Ihre Eltern versuchten sie zurückzuhalten, aber sie blickte diese nur kurz an. “Ich bin neunzehn, ich kann gehen, wenn ich möchte. Und ich will nie im Leben zum Corps. Da ich auch nicht ins Gefängnis will oder Drogen bekommen, verschwinde ich. Ich lass von mir hören, aber bitte, bitte verbietet es mir nicht!“ Niederschlagen blickten die Zwei ihre geliebte Tochter an, nickten dann aber. Ivan, der seit dem Krieg gegen die Minbari recht still geworden war, ging zu einem kleinen Safe, den er seit Jahren besaß und holte dort so viel Bargeld heraus, wie die Familie es verschmerzen konnte und drückte es seiner Tochter mit Tränen in den Augen in die Hand. “Das müsste für den Anfang reichen… Meld dich, mein Sonnenschein. Ohne dich wird die Wohnung nur noch halb so schön sein.“, dann umarmte er sie kurz und heftig, bevor er sich abwandte und ins Wohnzimmer ging.

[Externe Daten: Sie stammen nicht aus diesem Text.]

(** *** Binary data *)

(** The facet a record leaves when the stream has ended before it: the
    zero value of [point], three times. *)
Definition origin : point := mkPoint F32.pos_zero F32.pos_zero F32.pos_zero.
Definition originFacet : polygon := mkPolygon [origin; origin; origin].

(** A binary32 datum: a zero, an infinity, NaN, or a finite number in
    canonical form. *)
Definition binary32 (v : F32.t) : bool :=
  match v with
  | S754_finite _ m e => F32.canonical m e
  | _ => true
  end.

Definition binary32Point (p : point) : Prop :=
  binary32 (x p) = true /\ binary32 (y p) = true /\ binary32 (z p) = true.

(** The facet of [sampleRecord] as a text, and the two files of it. *)
Definition sampleFlatText : facetText :=
  mkFacetText ("0", "0", "0")%string ("1.5", "1.5", "1.5")%string
              ("1.5", "1.5", "1.5")%string ("1.5", "1.5", "1.5")%string.

Definition sampleFlatAscii : list Byte.byte :=
  list_byte_of_string
    "solid s facet normal 0 0 0 outer loop vertex 1.5 1.5 1.5 vertex 1.5 1.5 1.5 vertex 1.5 1.5 1.5 endloop endfacet endsolid s".

Definition sampleBinary : list Byte.byte :=
  sampleHeader ++ [Byte.x01; Byte.x00; Byte.x00; Byte.x00] ++ sampleRecord.

(** *** The bounding box *)

(** What [F32.Max] amounts to on binary32 values, without the way through
    binary64. *)
Definition max32 (x y : F32.t) : F32.t :=
  if F32.is_inf x false || F32.is_inf y false then F32.pos_inf
  else if F32.is_nan x || F32.is_nan y then S754_nan
  else if F32.eqb x F32.pos_zero && F32.eqb x y
       then (if F32.signbit x then y else x)
  else if F32.ltb y x then x else y.

(** [lo] and [hi] are values of the list [cs], none of which is less than
    [lo] or greater than [hi], by the comparison [<] of the language. *)
Definition bounds (lo hi : F32.t) (cs : list F32.t) : Prop :=
  In lo cs /\ In hi cs
  /\ forall c, In c cs -> F32.ltb c lo = false /\ F32.ltb hi c = false.

Definition nanOrNegInf (v : F32.t) : Prop := v = S754_nan \/ v = F32.neg_inf.
Definition nanOrPosInf (v : F32.t) : Prop := v = S754_nan \/ v = F32.pos_inf.

(** A facet with one coordinate that is no number. *)
Definition nanMesh : polygons :=
  [mkPolygon [mkPoint (F32.frombits 2143289344) F32.pos_zero F32.pos_zero;
              mkPoint (F32.of_Z 1) F32.pos_zero F32.pos_zero;
              mkPoint F32.pos_zero (F32.of_Z 1) F32.pos_zero]].

(** * Properties *)

(** ** Float formatting *)

Lemma append_assoc (a b c : string) :
  ((a ++ b) ++ c)%string = (a ++ b ++ c)%string.
Proof.
  induction a as [|ch a IH]; simpl; [reflexivity | rewrite IH; reflexivity].
Qed.

Lemma length_substring_0 (m : nat) (s : string) :
  String.length (substring 0 m s) = Nat.min m (String.length s).
Proof.
  revert m; induction s as [|c s IH]; intros [|m]; simpl; auto.
Qed.

Lemma HasSuffix_nonempty (s : string) (c : ascii) :
  HasSuffix s (String c "") = true -> (0 < String.length s)%nat.
Proof.
  unfold HasSuffix; intros H.
  apply andb_true_iff in H; destruct H as [H _].
  apply Nat.leb_le in H; simpl in H; lia.
Qed.

Lemma length_dropLast (s : string) :
  String.length (dropLast s) = (String.length s - 1)%nat.
Proof.
  unfold dropLast; rewrite length_substring_0; lia.
Qed.

(** The zero-stripping loop runs to its exit condition when it is given the
    length of the text as fuel. *)
Lemma stripZeros_done (fuel : nat) (s : string) :
  (String.length s <= fuel)%nat ->
  HasSuffix (stripZeros fuel s) "0" = false.
Proof.
  revert s; induction fuel as [|fuel IH]; intros s Hlen; simpl.
  - destruct (HasSuffix s "0") eqn:E; auto.
    apply HasSuffix_nonempty in E; lia.
  - destruct (HasSuffix s "0") eqn:E; auto.
    apply IH. rewrite length_dropLast.
    apply HasSuffix_nonempty in E; lia.
Qed.

Example f32_0_1_parsed : parseDecimal32 "0.1" = Some f32_0_1.
Proof. vm_compute. reflexivity. Qed.

Example f32_neg0_parsed : parseDecimal32 "-0.0" = Some f32_neg0.
Proof. vm_compute. reflexivity. Qed.

(** C2, as stated, fails: the binary32 nearest to 0.1 prints with the
    digits of its rounding error, and the negative zero keeps its sign. *)
Lemma ftos_claim_counterexample :
  ~ (ftos f32_1_5 = "1.5"%string /\ ftos f32_2 = "2"%string
     /\ ftos f32_0_1 = "0.1"%string /\ ftos f32_neg0 = "0"%string).
Proof.
  intros (_ & _ & H & _). vm_compute in H. discriminate H.
Qed.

Natascha blieb nun vor ihrer Tochter stehen. “Ich hab dich alles gelehrt, was ich wusste. Ich hoffe, dass deine Flucht gelingt. Gib Bescheid, mein Schatz. Irgendwie…“, dann umarmte sie ihre Tochter ebenfalls und begleitete sie zur Tür. Noch einmal drehte sich das Mädchen um, bevor sie vollkommen verschwand. “Ich hab euch lieb.“, dann ging sie durch die Tür. Kurz eilte sie noch einen Block weiter, wo Milennka wohnte und läutete Sturm, damit die etwas verschlafene Frau aufmachte. Sie war vor dem Fernseher eingenickt, als Radasha ihr jedoch schnell erzählte, was passiert war, wurde sie hellwach. Auch sie suchte nach ein wenig Geld, das sie ihrer geliebten Ziehtochter zusteckte, auch wenn diese es nicht annehmen wollte. “Du brauchst es.“, war das Einzige, was Milennka sagte, bevor sie sie verabschiedete. “Geh nach Babylon 5. Dort bist du für eine Weile bestimmt sicher. Mein Bruder ist dort stationiert. Er ist Pilot. Vielleicht triffst du ihn. Ich werde ihm eine Nachricht zukommen lassen, damit er dir hilft... So gut er kann…“ Danach stand Radasha wieder auf der Straße. Zum ersten Mal alleine und nicht wissend, wann sie ihre geliebte Familie wieder sehen würde.